A mill equals $ 1 for every $ 1,000 of assessed property value.
The general fund includes the court clerk, property appraiser, sheriff’s office, election supervisor, tax collector, and programs and services provided by the county commissioners council such as emergency management, animal services, parks and recreation, facilities management, libraries, health and human services, economic development, veterans services, code enforcement, planning, zoning, security services extension, administration and more.
The adoption of the final mileage rates is as follows: General Fund, 7.4412; Transportation Trust Fund, .08091; Health Service Trust Fund, 0.1102; Taxation Unit for Emergency Medical Services, 0.9100; Rainwater management tax unit, 0.1139.
School bus lines
The commissioners discussed issues related to dropouts and school pickups by parents, and the long lines of vehicles forming and stretching out on the roads. Champion blamed the school district for the road blocking problems. “They are not afraid of taxes,” he says. “They have raised taxes three times in three years. I’m sure they could find a way “to deal with their bus and traffic problems. “There has to be a better way.”

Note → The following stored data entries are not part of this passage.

(** X1: whatever the frame and however it ends, [onXRFrame] changes nothing
    of the instance but its camera, recolours materials only to the highlight
    colour, and logs the two renderer calls, then events of the input loop
    that follow its protocol (only [pinch] and [select] gestures, a click
    only directly after a pinch), then the request for the next frame exactly
    when it completes; a completed frame leaves no pinch without its
    click. *)
Theorem onXRFrame_footprint time frame w :
  let result := onXRFrame intersectObjects time frame w in
  exists c inputs,
    self result.2 = with_camera (self w) c
    /\ onlyHighlighted w result.2
    /\ since w result.2
       = [SetSize; SetAnimationLoop] ++ inputs
         ++ (if is_normal result.1 then [RequestAnimationFrame] else [])
    /\ inputProtocol false inputs = true
    /\ (is_normal result.1 = true -> endsWithPinch false inputs = false)
    /\ rearmed (log result.2)
       = rearmed (log w) + (if is_normal result.1 then 1 else 0).
Proof.
  intros result.
  destruct (onXRFrame_shape time frame w)
    as (c & inputs & Hs & Hh & Hl & P & N).
  fold result in Hs, Hh, Hl, N.
  exists c, inputs.
  split; [exact Hs|]. split; [exact Hh|].
  split; [apply since_app; exact Hl|].
  split; [exact P|]. split; [exact N|].
  rewrite Hl, rearmed_app. cbn.
  rewrite rearmed_app, (inputProtocol_rearmed _ _ P).
  destruct (is_normal result.1); cbn; lia.
Qed.
(** The package with the type [Two], a variable of the type [[]Two] and a
    nil object, ranged over in two orders. *)
Definition pkgTwo1 : PackageInfo :=
mkPackageInfo "model"
  [Some (Slice (Named tTwo)); Some (Named tTwo); None] [file1].

(** A formatter whose result is a checksum of the text: it depends on
    every character, and on the order of none. *)
Definition extSum : Externals :=
mkExternals (fun s => inl (Str.itoa (Z.of_nat (weight s)))) plainQuote
            ["deep-copy"] map_to_list (fun _ => None).

(** Two methods on [User], the receiver called [u] in the first and
    [usr] in the second, and a method on [T] whose receiver has no name. *)
Definition fileTwoNames : File :=
mkFile []
       [FuncDecl (Some [mkField ["u"] (StarExpr (Ident "User"))]);
        GenDecl;
        FuncDecl (Some [mkField ["usr"] (Ident "User")])].

Definition fileUnnamed : File :=
mkFile [["// helpers"]]
       [FuncDecl None; FuncDecl (Some [mkField [] (Ident "T")])].

Definition pkgUnnamed : PackageInfo :=
mkPackageInfo "model" (Defs pkg) [file1; fileUnnamed].

End Sample.

(** * Properties *)

(** ** Helper facts on the monad and the import bookkeeping *)

Lemma getElemType_ok (t : type) (x : string) (s : Store) :
  getElemType t x s
  = Ok (fst (TypeString (qualifier x) t (imports s)),
        mkStore (snd (TypeString (qualifier x) t (imports s))) (events s)).
Proof.
  unfold getElemType. destruct (TypeString _ t (imports s)); reflexivity.
Qed.
(** * misconfig-ConfigPropertyCrossValidator: the validator of [src/main.py]

    A shallow embedding of [load_config], [load_compatibility_matrix] and
    [validate_config], and the properties of the specification stated over it.

    Conventions of the embedding.
    - Python [str] objects are Rocq [string]s (read as UTF-8 text).
    - The values that [json.load] and [yaml.safe_load] hand to the validator
      are the inductive type [value]; a [dict] is the list of its items in
      insertion order, keyed by strings.
    - What belongs to the Python runtime and not to the repository (float
      objects, [repr] of a [str]) is the interface [PyRuntime]; the parsers
      and the file system are arguments of the loaders.
    - Python exceptions are values of [builtin_exn] and [exn]; a call that
      may raise returns a [result]; [validate_config], which also logs, runs
      in the monad [M].

    Outside the embedding: the values only YAML can produce (dates, byte
    strings, sets, mappings with keys that are not strings), the limit
    CPython puts on the digits of an integer it converts to text, and
    [main], which only composes the three functions. *)

From Stdlib Require Import ZArith List String Ascii Bool Lia DecimalString.
Import ListNotations.
Local Open Scope string_scope.
Local Open Scope Z_scope.

Set Implicit Arguments.
Set Warnings "-register-all".


(* ================================================================== *)
(** * Python values *)

(** The part of the runtime the repository's code relies on without
    defining it.  [float_eqb] is the test [x is y or x == y] on two float
    objects (so it may hold of a NaN and itself), [int_float_eqb] is [==]
    between an [int] and a [float]. *)
Class PyRuntime : Type := {
  pyfloat : Type;
  float_eqb : pyfloat -> pyfloat -> bool;
  int_float_eqb : Z -> pyfloat -> bool;
  float_repr : pyfloat -> string;
  str_repr : string -> string
}.

Section Values.
Context {R : PyRuntime}.

Inductive value : Type :=
| VNone
| VBool (b : bool)
| VInt (z : Z)
| VFloat (f : pyfloat)
| VStr (s : string)
| VList (xs : list value)
| VDict (items : list (string * value)).

(** The Python classes of the values, as [type(v)] tells them apart. *)
Inductive pytype : Type :=
  TNoneType | TBool | TInt | TFloat | TStr | TList | TDict.

Definition type_of (v : value) : pytype :=
  match v with
  | VNone => TNoneType
  | VBool _ => TBool
  | VInt _ => TInt
  | VFloat _ => TFloat
  | VStr _ => TStr
  | VList _ => TList
  | VDict _ => TDict
  end.

(** [d.get(k)]: the value stored under key [k]. *)
Fixpoint dict_get (k : string) (items : list (string * value)) : option value :=
  match items with
  | [] => None
  | (k', v) :: rest => if String.eqb k k' then Some v else dict_get k rest
  end.

Definition dict_has (k : string) (items : list (string * value)) : bool :=
  match dict_get k items with Some _ => true | None => false end.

Commissioner Beth Narverud said parents lined up and sometimes even blocked entryways and sat on lawn chairs while waiting for their children. She said that even though the district had the money for more buses and school routes, the shortage of drivers is a problem.
Champion said the school district’s policies on drop-off and pick-up lines were examples of “situational ethics” that needed to be stopped and that the district was breaking the law by allowing the lines to form.
He said schools should open earlier so children can be dropped off earlier and avoid long lines forming.
Narverud said perhaps parents shouldn’t be allowed to drop off their children earlier, and that in some neighborhoods cars are blocking private homes.
Commissioner Jeff Holcomb said school staff should be available to monitor children who arrive and are dropped off early.
“But even if you opened up earlier, the parents would come even earlier,” Narverud said. “These parents come early and wait. “
Champion said the solution was to put up “non-standing” signs. “There shouldn’t be any cars on the road blocking the lanes,” he said. The school board could solve this problem, he concluded.
Finally, a motion was put forward to send the school district a letter telling council to stop stacking cars on active roads. The motion was carried 5-0.
In other actions
The Commissioners held a lengthy discussion on the presentation of the Weeki Wachee Natural System Carrying Capacity Working Group. The recommendations included additional advice on recreation, signage and public education; the reestablishment of plant communities and organic soil on the affected point bars; remove the rope swings; reinforcement of embankments or sensitive trees; extend state park regulations to Rogers Park; limit mooring; establish regulations on types and sizes of vessels; and the study of falling trees and sanding.
Public education efforts on responsible river use included explaining why people should stay in their boats and not go ashore, trample sensitive vegetation and / or dive into the river, and the use of various media to explain the rules and regulations of the river, as well as enforcement efforts by MPs.